(** [while (!truncated.empty() && !isStrUTF8(truncated)) truncated.pop_back();] *)
Fixpoint pop_until_utf8 (fuel : nat) (s : str) : str :=
  match fuel with
  | O => s
  | S fuel =>
      match s with
      | [] => s
      | _ => if isStrUTF8 s then s else pop_until_utf8 fuel (removelast s)
      end
  end.

(** src/src/handler/interfaces.cpp:1219-1227 [clampProviderNameLength] *)
Definition clampProviderNameLength (name : str) (max_len : nat) : str :=
  if length name <=? max_len then name
  else pop_until_utf8 max_len (take max_len name).

(** src/src/handler/interfaces.cpp:1199-1199 [kProviderNameMaxLen] *)
Definition kProviderNameMaxLen : nat := 64.

(** The bytes no file name may have. *)
Definition invalid_byte (c : ascii) : bool :=
  iscntrl c || one_of ["<"; ">"; ":"; "034"; "/"; "\"; "|"; "?"; "*"]%char c.

(** src/src/handler/interfaces.cpp:1236-1277 [sanitizeProviderName, loop] *)
Fixpoint clean (last_was_underscore : bool) (last_out : ascii) (name : str) : str :=
  match name with
  | [] => []
  | c :: name =>
      if invalid_byte c || (is_char "." c && is_char "." last_out) || is_char "_" c then
        if last_was_underscore then clean true last_out name
        else "_"%char :: clean true "_" name
      else c :: clean false c name
  end.

(** src/src/handler/interfaces.cpp:1229-1290 [sanitizeProviderName] *)
Definition sanitizeProviderName (input : str) : str :=
  match trimWhitespace input true true with
  | [] => []
  | name =>
      let cleaned := trimWhitespace (clean false "000" name) true true in
      let cleaned := trimOf cleaned "." true true in
      if bool_decide (cleaned = []) || isWindowsReservedName cleaned then []
      else
        let cleaned := clampProviderNameLength cleaned kProviderNameMaxLen in
        let cleaned := trimOf cleaned "." true true in
        if bool_decide (cleaned = []) || isWindowsReservedName cleaned then []
        else cleaned
  end.

Definition replace_char (old new : ascii) (s : str) : str := (fun c => if is_char old c then new else c) <$> s.

(** src/src/handler/interfaces.cpp:1292-1298 [sanitizeRemoteResourceName] *)
Definition sanitizeRemoteResourceName (input : str) : str :=
  let tag := sanitizeProviderName input in
  let tag := replace_char "," "_" tag in
  let tag := replace_char "=" "_" tag in
  trimWhitespace tag true true.

(** ** Reserving a name *)

(** [if (s.empty()) s = d;] *)
Definition or_else (s d : str) : str := match s with [] => d | _ => s end.

(** [while (true)]: the first index whose candidate's key is free.  An
    [unordered_set::insert] adds the key and tells whether it was new. *)
Fixpoint reserve_loop (key : str -> str) (candidate : Z -> str) (fuel : nat) (index : Z) (names : gset str)
    : option (str * gset str) :=
  match fuel with
  | O => None
  | S fuel =>
      let c := candidate index in
      if bool_decide (key c ∈ names) then reserve_loop key candidate fuel (index + 1)%Z names
      else Some (c, {[key c]} ∪ names)
  end.

Definition suffix (index : Z) : str := "_" ++ to_string index.
Definition max_base (limit : nat) (index : Z) : nat := limit - length (suffix index).

(** src/src/handler/interfaces.cpp:1300-1316 [reserveStashProviderName] *)
Definition reserveStashProviderName (base : str) (reserved_keys : gset str) : option (str * gset str) :=
  let base_name := clampProviderNameLength base 64 in
  let base_name := or_else base_name "SubConverter_Provider" in
  if bool_decide (toLower base_name ∈ reserved_keys) then
    reserve_loop toLower
      (fun index => clampProviderNameLength base_name (max_base 64 index) ++ suffix index)
      (S (size reserved_keys)) 1 reserved_keys
  else Some (base_name, {[toLower base_name]} ∪ reserved_keys).

(** src/src/handler/interfaces.cpp:5414-5437 [reserve_provider_name] *)
Definition reserve_provider_name (base : str) (provider_names : gset str) : option (str * gset str) :=
  let base_name := trimOf (clampProviderNameLength base kProviderNameMaxLen) "." true true in
  let base_name := or_else base_name "Provider" in
  if bool_decide (base_name ∈ provider_names) then
    reserve_loop id
      (fun index =>
         let max_base := max_base kProviderNameMaxLen index in
         let prefix := trimOf (clampProviderNameLength base_name max_base) "." true true in
         let prefix := or_else prefix (clampProviderNameLength "Provider" max_base) in
         prefix ++ suffix index)
      (S (size provider_names)) 1 provider_names
  else Some (base_name, {[base_name]} ∪ provider_names).

(** ** Naming the providers of a request *)

(** The requested name and the default name, ["Provider_" + urlHash]. *)
Record Item := mkItem { provider : str; default_name : str }.

(** src/src/handler/interfaces.cpp:5443-5453 [subconverter_impl, provider name] *)
Definition base_name (item : Item) : str :=
  let sanitized_provider := sanitizeProviderName (provider item) in
  let base := or_else sanitized_provider (default_name item) in
  or_else (sanitizeProviderName base) (default_name item).

Fixpoint name_all {A} (reserve : A -> gset str -> option (str * gset str)) (items : list A) (names : gset str)
    : option (list str) :=
  match items with
  | [] => Some []
  | item :: items =>
      '(name, names) ← reserve item names;
      rest ← name_all reserve items names;
      Some (name :: rest)
  end.

(** src/src/handler/interfaces.cpp:5413-5454 [subconverter_impl, provider names] *)
Definition name_providers (items : list Item) : option (list str) :=
  name_all (fun item => reserve_provider_name (base_name item)) items ∅.

(** The names asked for; an empty one becomes the next generated name. *)
Fixpoint stash_requests (generated_index : Z) (items : list str) : list str :=
  match items with
  | [] => []
  | requested_name :: items =>
      match sanitizeRemoteResourceName requested_name with
      | [] => ("SubConverter_Provider_"%str ++ to_string (generated_index + 1)) ::
                stash_requests (generated_index + 1) items
      | requested => requested :: stash_requests generated_index items
      end
  end.

(** src/src/handler/interfaces.cpp:5734-5744 [subconverter_impl, Stash provider names] *)
Definition name_stash_providers (items : list str) : option (list str) :=
  name_all reserveStashProviderName (stash_requests 0 items) ∅.

Example sanitize_ex1 : sanitizeProviderName " a/b..c:: d. " = "a_b._c_ d"%str. Proof. vm_compute. reflexivity. Qed.
Example sanitize_ex2 : sanitizeProviderName "nul.txt" = []. Proof. vm_compute. reflexivity. Qed.
Example name_ex : name_stash_providers ["a"; "A"; "a"; "?"; []]%str =
  Some ["a"; "A_1"; "a_2"; "_"; "SubConverter_Provider_1"]%str.
Proof. vm_compute. reflexivity. Qed.

(** ** Lemmas: pieces of a text *)

Definition infix (r s : str) : Prop := exists a b, s = a ++ r ++ b.

#[export] Instance infix_preorder : PreOrder infix.
Proof.
  split; [intros s; exists [], []; by rewrite app_nil_r|].
  intros r s t (a & b & ->) (c & d & ->). exists (c ++ a), (b ++ d). by rewrite <- !app_assoc.
Qed.

(** No two adjacent bytes are both [c]. *)
Definition no_double (c : ascii) (s : str) : Prop := forall a b, s <> a ++ c :: c :: b.

Lemma no_double_infix c r s : infix r s -> no_double c s -> no_double c r.
Proof. intros (x & y & ->) H a b ->. apply (H (x ++ a) (b ++ y)). by rewrite <- !app_assoc. Qed.

Lemma Forall_infix (P : ascii -> Prop) r s : infix r s -> Forall P s -> Forall P r.
Proof. intros (a & b & ->). rewrite !Forall_app. tauto. Qed.

Lemma infix_length r s : infix r s -> length r <= length s.
Proof. intros (a & b & ->). rewrite !length_app. lia. Qed.

Lemma trimOf_infix s c : infix (trimOf s c true true) s.
Proof. destruct (trimOf_middle s c) as [[-> _]|[H _]]; [reflexivity|exact H]. Qed.

Lemma removelast_infix (s : str) : infix (removelast s) s.
Proof.
  destruct s as [|c s]; [reflexivity|]. exists [], [List.last (c :: s) c].
  by apply app_removelast_last.
Qed.

Lemma pop_until_utf8_infix fuel s : infix (pop_until_utf8 fuel s) s.
Proof.
  revert s. induction fuel as [|fuel IH]; intros s; cbn [pop_until_utf8]; [reflexivity|].
  repeat case_match; try reflexivity. etransitivity; [apply IH|apply removelast_infix].
Qed.

Lemma clamp_infix s n : infix (clampProviderNameLength s n) s.
Proof.
  unfold clampProviderNameLength. case_match; [reflexivity|].
  etransitivity; [apply pop_until_utf8_infix|]. exists [], (drop n s). simpl. by rewrite take_drop.
Qed.

Lemma clamp_length s n : length (clampProviderNameLength s n) <= n.
Proof.
  unfold clampProviderNameLength. destruct (Nat.leb_spec (length s) n); [lia|].
  pose proof (infix_length _ _ (pop_until_utf8_infix n (take n s))) as H1. rewrite length_take in H1. lia.
Qed.

#[export] Hint Resolve trimOf_infix clamp_infix trimWhitespace_infix : infix.

(** ** Lemmas: the cleaning loop *)

Definition legal (c : ascii) : Prop := invalid_byte c = false.

Lemma clean_legal u l s : Forall legal (clean u l s).
Proof.
  revert u l. induction s as [|c s IH]; intros u l; simpl; [constructor|].
  destruct (invalid_byte c) eqn:Hc; simpl; repeat case_match; try constructor; auto; done.
Qed.

Lemma no_double_cons c d s : no_double c s -> (d = c -> head s <> Some c) -> no_double c (d :: s).
Proof.
  intros Hs Hd [|x a] b; simpl; intros [= -> Heq]; [|by eapply Hs].
  subst. by apply Hd.
Qed.

(** The flags are what the last output byte tells. *)
Lemma clean_no_double c u l s :
  c = "."%char \/ c = "_"%char -> u = is_char "_" l -> no_double c (clean u l s) /\ (l = c -> head (clean u l s) <> Some c).
Proof.
  intros Hc. revert u l. induction s as [|d s IH]; intros u l ->; simpl.
  { split; [intros [] ?; done|done]. }
  destruct (invalid_byte d || is_char "." d && is_char "." l || is_char "_" d) eqn:Hd.
  - destruct (is_char "_" l) eqn:Hl.
    + apply bool_decide_eq_true in Hl as ->. by apply IH.
    + destruct (IH true "_"%char eq_refl) as [IH1 IH2]. split.
      * apply no_double_cons; auto.
      * intros ->. destruct Hc as [->| ->]; done.
  - apply orb_false_iff in Hd as [[Hd1 Hd2]%orb_false_iff Hd3].
    destruct (IH false d) as [IH1 IH2]; [done|]. split; [by apply no_double_cons|].
    intros -> [= ->]. destruct Hc as [->| ->]; [by apply andb_false_iff in Hd2 as [?|?]|done].
Qed.

(** What a cleaned name promises to the one who uses it as a file name. *)
Record safe_name (r : str) : Prop := {
  safe_nonempty : r <> [];
  safe_length : length r <= kProviderNameMaxLen;
  safe_bytes : Forall legal r;
  safe_dots : no_double "." r;
  safe_underscores : no_double "_" r;
  safe_not_reserved : isWindowsReservedName r = false;
  safe_outer : r = "."%str \/ head r <> Some "."%char /\ last r <> Some "."%char
}.

Lemma all_dots_single s : no_double "." s -> Forall (fun c => c = "."%char) s -> s <> [] -> s = "."%str.
Proof.
  intros Hd Hall Hne. destruct s as [|c [|d s]]; [done| |].
  - by apply Forall_cons in Hall as [-> _].
  - apply Forall_cons in Hall as [-> [-> _]%Forall_cons]. by destruct (Hd [] s).
Qed.

Lemma sanitize_cases input :
  sanitizeProviderName input = [] \/ safe_name (sanitizeProviderName input).
Proof.
  unfold sanitizeProviderName. destruct (trimWhitespace input true true) as [|c0 name0]; [by left|].
  set (cl := clean false "000" _).
  set (t1 := trimOf (trimWhitespace cl true true) "." true true).
  case_match; [by left|]. set (t2 := trimOf (clampProviderNameLength t1 _) "." true true).
  destruct (bool_decide (t2 = []) || isWindowsReservedName t2) eqn:Ht2; [by left|right].
  apply orb_false_iff in Ht2 as [Hne%bool_decide_eq_false Hres].
  assert (infix t2 cl) as Hin.
  { unfold t2, t1. do 3 (etransitivity; [eauto with infix|]). apply trimWhitespace_infix. }
  assert (forall c, c = "."%char \/ c = "_"%char -> no_double c t2) as Hnd.
  { intros c Hc. eapply no_double_infix; [exact Hin|]. by apply clean_no_double. }
  constructor; auto.
  - etransitivity; [apply infix_length, trimOf_infix|apply clamp_length].
  - eapply Forall_infix; [exact Hin|apply clean_legal].
  - destruct (trimOf_middle (clampProviderNameLength t1 kProviderNameMaxLen) ".") as [[Heq Hall]|[_ H']]; [|by right].
    left. apply all_dots_single; auto. unfold t2 in *. by rewrite Heq.
Qed.

Lemma remote_infix input : exists s, infix (sanitizeRemoteResourceName input) s /\
  s = replace_char "=" "_" (replace_char "," "_" (sanitizeProviderName input)).
Proof. eexists. split; [|done]. apply trimWhitespace_infix. Qed.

━━━━━━━━

About this exercise: All lines above from the one holding "Record safe_name (r" to the one holding "- destruct (trimOf_middle", inclusive, are to be copied exactly; no other line is wanted.

Reply:
Record safe_name (r : str) : Prop := {
  safe_nonempty : r <> [];
  safe_length : length r <= kProviderNameMaxLen;
  safe_bytes : Forall legal r;
  safe_dots : no_double "." r;
  safe_underscores : no_double "_" r;
  safe_not_reserved : isWindowsReservedName r = false;
  safe_outer : r = "."%str \/ head r <> Some "."%char /\ last r <> Some "."%char
}.

Lemma all_dots_single s : no_double "." s -> Forall (fun c => c = "."%char) s -> s <> [] -> s = "."%str.
Proof.
  intros Hd Hall Hne. destruct s as [|c [|d s]]; [done| |].
  - by apply Forall_cons in Hall as [-> _].
  - apply Forall_cons in Hall as [-> [-> _]%Forall_cons]. by destruct (Hd [] s).
Qed.

Lemma sanitize_cases input :
  sanitizeProviderName input = [] \/ safe_name (sanitizeProviderName input).
Proof.
  unfold sanitizeProviderName. destruct (trimWhitespace input true true) as [|c0 name0]; [by left|].
  set (cl := clean false "000" _).
  set (t1 := trimOf (trimWhitespace cl true true) "." true true).
  case_match; [by left|]. set (t2 := trimOf (clampProviderNameLength t1 _) "." true true).
  destruct (bool_decide (t2 = []) || isWindowsReservedName t2) eqn:Ht2; [by left|right].
  apply orb_false_iff in Ht2 as [Hne%bool_decide_eq_false Hres].
  assert (infix t2 cl) as Hin.
  { unfold t2, t1. do 3 (etransitivity; [eauto with infix|]). apply trimWhitespace_infix. }
  assert (forall c, c = "."%char \/ c = "_"%char -> no_double c t2) as Hnd.
  { intros c Hc. eapply no_double_infix; [exact Hin|]. by apply clean_no_double. }
  constructor; auto.
  - etransitivity; [apply infix_length, trimOf_infix|apply clamp_length].
  - eapply Forall_infix; [exact Hin|apply clean_legal].
  - destruct (trimOf_middle (clampProviderNameLength t1 kProviderNameMaxLen) ".") as [[Heq Hall]|[_ H']]; [|by right].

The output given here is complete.